Associate Director, DMPK

Job Description

The successful candidate will provide strategic leadership to support Discovery, Early Stage Clinical and/or Clinical Development programs as representative of the DMPK team. He/she will work cross-functionally on project teams, providing scientific leadership and strategic DMPK guidance across teams focused on small molecules and biologics targeting oncology and CNS diseases. Responsibilities include developing DMPK plans (e.g., ADME assays to support discovery to candidate nomination, planning and implementing preclinical strategy for predicting human efficacious dose for FIH clinical trials, planning and overseeing DMPK studies to support clinical programs; etc.). He/she must demonstrate intellectual curiosity and strong capability to analyze, integrate and interpret data from in vitro ADME and PK studies that will enable project teams to optimize drug design leading to clinical candidate selection and nomination.
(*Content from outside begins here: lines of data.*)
Lemma collapse_go_no_double b s :
  no_double p (collapse_go p (String d EmptyString) b s) = true /\
  (b = true -> head_is p (collapse_go p (String d EmptyString) b s) = false).
Proof.
  revert b. induction s as [|c s IH]; intros b; simpl; [split; reflexivity|].
  destruct (p c) eqn:E; [destruct b|].
  - apply IH.
  - destruct (IH true) as [H1 H2]. simpl. rewrite Hd, H2, H1 by reflexivity.
    split; [reflexivity|discriminate].
  - destruct (IH false) as [H1 _]. simpl. rewrite E, H1. split; [reflexivity|].
    intros _. reflexivity.
Qed.
End Collapse.


(** *** Edges *)

Lemma none_of_edges p s : none_of p s = true -> edges_not p s = true.
Proof.
  unfold none_of, edges_not. intros H.
  assert (Hr : all_chars (fun c => negb (p c)) (rev_string s) = true)
    by now rewrite all_chars_rev.
  destruct s as [|c t]; [reflexivity|].
  destruct (rev_string (String c t)) as [|d u]; simpl in *; js_bool;
    now rewrite ?H, ?Hr.
Qed.

(** The common shape of [trim] and [strip_edges]: drop a head, reverse,
    drop a head, reverse back. *)
Lemma edges_of_double_drop p (f g : string -> string) s :
  (forall x, exists w, x = w ++ g x) ->
  head_is p (f s) = false -> head_is p (g (rev_string (f s))) = false ->
  edges_not p (rev_string (g (rev_string (f s)))) = true.
Proof.
  intros Hsplit Hf Hg. unfold edges_not. rewrite rev_string_involutive, Hg.
  rewrite andb_true_r. apply negb_true_iff.
  destruct (head_is p (rev_string (g (rev_string (f s))))) eqn:E; [|reflexivity].
  destruct (Hsplit (rev_string (f s))) as [w Hw].
  apply (f_equal rev_string) in Hw. rewrite rev_string_involutive, rev_string_app in Hw.
  rewrite Hw in Hf. rewrite (head_is_app_l p _ _ E) in Hf. discriminate.
Qed.

Lemma strip_edges_id p s : edges_not p s = true -> strip_edges p s = s.
Proof.
  unfold edges_not, strip_edges. intros H. js_bool. apply negb_true_iff in H, H0.
  rewrite (drop_head_if_no_head p s H), (drop_head_if_no_head p _ H0).
  apply rev_string_involutive.
Qed.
He/she will also be required to stay current with the latest in technological and regulatory advances in the DMPK arena and demonstrate strong interest and expertise in PK analysis and PK/PD modeling. This role will involve developing and writing protocols, study reports and sections of regulatory documents (IMPD, IB, IND, NDA, etc.). The management of CRO activities is also part of the duties for this position. The individual will perform other tasks and assignments as needed and specified by management.

Requirements:

• A Ph.D. degree with 8+ years or a M.S. with 15+ years of industrial experience in Pharmacokinetics, Pharmacology, Pharmaceutics or related disciplines.
• Work experience representing DMPK disciplines with a project team is essential.
• The position requires in-depth knowledge of ADME as well as pharmacokinetics, compartmental and non-compartmental analysis of small molecules.
• Strong knowledge of PBPK & PK/PD modeling of small molecules is a plus.
• Strong organization, multi-tasking and communication skills are key attributes of the successful candidate.
• A strong understanding of regulatory guidelines for DMPK packages to support drug development.
• Ability to integrate complex data from multiple sources into a rational understanding of drug disposition.
• The ability to work as an effective team member in highly collaborative and fast-paced work environment, and the ability to lead and influence are highly desirable.